The campaign resulted in a large number of executions and suicides. According to government statistics released after the Cultural Revolution, 1.87 million people were persecuted during the campaign as traitors, spies, and counterrevolutionaries, and over 284,800 were arrested or killed from February to November 1970 alone. Ding Shu, an overseas Chinese scholar, estimated the campaign's death toll to be around 200,000.

==Historical background==

During the Cultural Revolution, the One Strike-Three Anti Campaign was launched by Mao Zedong and the Chinese Communist Party (CCP) leadership in early 1970, in an effort to consolidate power by targeting "counterrevolutionaries" and "minor criminals". However, the ambiguous and vague definitions of "illegal" behavior later led to a new wave of political persecution, and even the slightest "subversive" behavior including the mere act of meeting with another person, could result in execution.

Another intention of the campaign was to improve China's economic situation and curb the corruption and anarchy in industry. At the end of 1969, production of every major item (with the exception of crude oil) failed to reach its respective target level, and across China production was hindered by continued factionalism and the actions of more radical groupings.

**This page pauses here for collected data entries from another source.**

Lemma listing_ids_are_positions_witness :
  fst (getMyRecords (Demo.browser (Some Demo.granting) None)
         (snd (setContractAddress (Demo.browser (Some Demo.granting) None) "0xABC"
                 (startup (Demo.browser (Some Demo.granting) None) ∅)))) =
    Ok (JArray
          [JObject
             [("id", JNumber (S754_zero false));
              ("ipfsHash", JString "Qm123");
              ("timestamp", JNumber (S754_finite false 8796093022208000 (-43)));
              ("recordType", JString "xray");
              ("size", JNumber (S754_finite false 4503599627370496 (-41)))]]).
Proof.
  refine (proj2 (proj2 (listing_ids_are_positions
            (Demo.browser (Some Demo.granting) None)
            (snd (setContractAddress (Demo.browser (Some Demo.granting) None) "0xABC"
                    (startup (Demo.browser (Some Demo.granting) None) ∅)))
            Demo.patient Demo.contract _)) _).
  - split; [|split; [discriminate | reflexivity]].
    exists Demo.granting, (JArray [JString "0xPATIENT"]), {| getSigner := Demo.patient |}.
    split; [|split; [|split]]; try reflexivity.
    exists {| ethereum := Some Demo.granting |}. split; reflexivity.
  - reflexivity.
Defined.

(** C6: [getRecord] returns [timestamp] and [size] as plain numbers, the
    [Number] coercion of what the contract call decoded, also when that is a
    wide integer (kept exactly up to [MAX_SAFE_INTEGER]); [ipfsHash],
    [owner] and [recordType] are passed through as they are. *)
Theorem getRecord_coerces_numeric_fields
    (env : Env) (st : Store) (s : Signer) (c : Contract.t)
    (recordId : jsval) (r : ChainRecord) :
  connected env (contractAddress st) s c ->
  Contract.getRecord c recordId = Ok r ->
  exists out,
    fst (getRecord env recordId st) = Ok out /\
    get_field "timestamp" out = JNumber (Number (timestamp r)) /\
    get_field "size" out = JNumber (Number (size r)) /\
    typeof (get_field "timestamp" out) = "number" /\
    typeof (get_field "size" out) = "number" /\
    (forall n, timestamp r = NumWide n ->
       typeof (numeric_val (timestamp r)) <> "number" /\
       get_field "timestamp" out = JNumber (Z2F n) /\
       ((- MAX_SAFE_INTEGER <= n <= MAX_SAFE_INTEGER)%Z ->
          number_int (get_field "timestamp" out) = Some n)) /\
    (forall n, size r = NumWide n ->
       typeof (numeric_val (size r)) <> "number" /\
       get_field "size" out = JNumber (Z2F n) /\
       ((- MAX_SAFE_INTEGER <= n <= MAX_SAFE_INTEGER)%Z ->
          number_int (get_field "size" out) = Some n)) /\
    get_field "ipfsHash" out = ipfsHash r /\
    get_field "owner" out = owner r /\
    get_field "recordType" out = recordType r.
Proof.
  intros Hc Hr. exists (record_view r).
  rewrite (getRecord_connected env st s c recordId r Hc Hr).
  split; [done|]. do 4 (split; [done|]).
  split; [|split; [|done]].
  - intros n Hn. cbn. rewrite Hn. cbn.
    split; [discriminate|]. split; [done | apply Z2F_exact].
  - intros n Hn. cbn. rewrite Hn. cbn.
    split; [discriminate|]. split; [done | apply Z2F_exact].
Qed.

Lemma getRecord_coerces_numeric_fields_witness :
  exists out,
    fst (getRecord (Demo.browser (Some Demo.granting) None) (JNumber (Z2F 0)) Demo.deployed)
      = Ok out /\
    number_int (get_field "timestamp" out) = Some 1700000000%Z /\
    get_field "owner" out = JString "0xPATIENT".
Proof.
  destruct (getRecord_coerces_numeric_fields
              (Demo.browser (Some Demo.granting) None) Demo.deployed
              Demo.patient Demo.contract (JNumber (Z2F 0)) Demo.scan)
    as (out & Hout & _ & _ & _ & _ & Hts & _ & _ & Hown & _).
  - split; [|split; [discriminate | reflexivity]].
    exists Demo.granting, (JArray [JString "0xPATIENT"]), {| getSigner := Demo.patient |}.
    split; [|split; [|split]]; try reflexivity.
    exists {| ethereum := Some Demo.granting |}. split; reflexivity.
  - reflexivity.
  - exists out. split; [exact Hout|]. split; [|exact Hown].
    destruct (Hts 1700000000%Z eq_refl) as (_ & _ & Hint).
    apply Hint. unfold MAX_SAFE_INTEGER. lia.
Defined.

==Course of the campaign ==
In February 1970, the leadership in Beijing announced the start of the One Strike-Three Anti campaign with immediate effect. The order to local authorities in China to 'strike' against 'active counterrevolutionary elements' was issued by Zhou Enlai with Mao Zedong's blessing on 31 January, and the 'Three Antis' ('graft and embezzlement', 'profiteering' and 'extravagance and waste') were unveiled a week later on 5 February. In order for these issues to be effectively tackled, the Beijing leadership called for a national 'tide' of denunciations and the involvement of the 'masses' in the campaign.

However, these fairly vague parameters for what constituted 'active counterrevolutionary elements' led to a situation where interpretations and actions against these elements varied considerably in their definition and in their ferocity, tending to err on the harsh rather than the lenient side. For example, in Yinchuan, three university graduates were arrested and executed for supposed 'counterrevolutionary' activity whilst only pretending to study communist theory (such activity included the desecration of a copy of the Little Red Book), and in Hunan province the outspoken wife of Chen Yun was subjected to "struggle sessions" and solitary confinement for the putting up of two controversial big-character posters. It was also more generally the case that those condemned in the movement were attacked for financial reasons rather than their political views or actions- for example, in Zhabei in Shanghai, only 6% of all cases in the movement were for political reasons.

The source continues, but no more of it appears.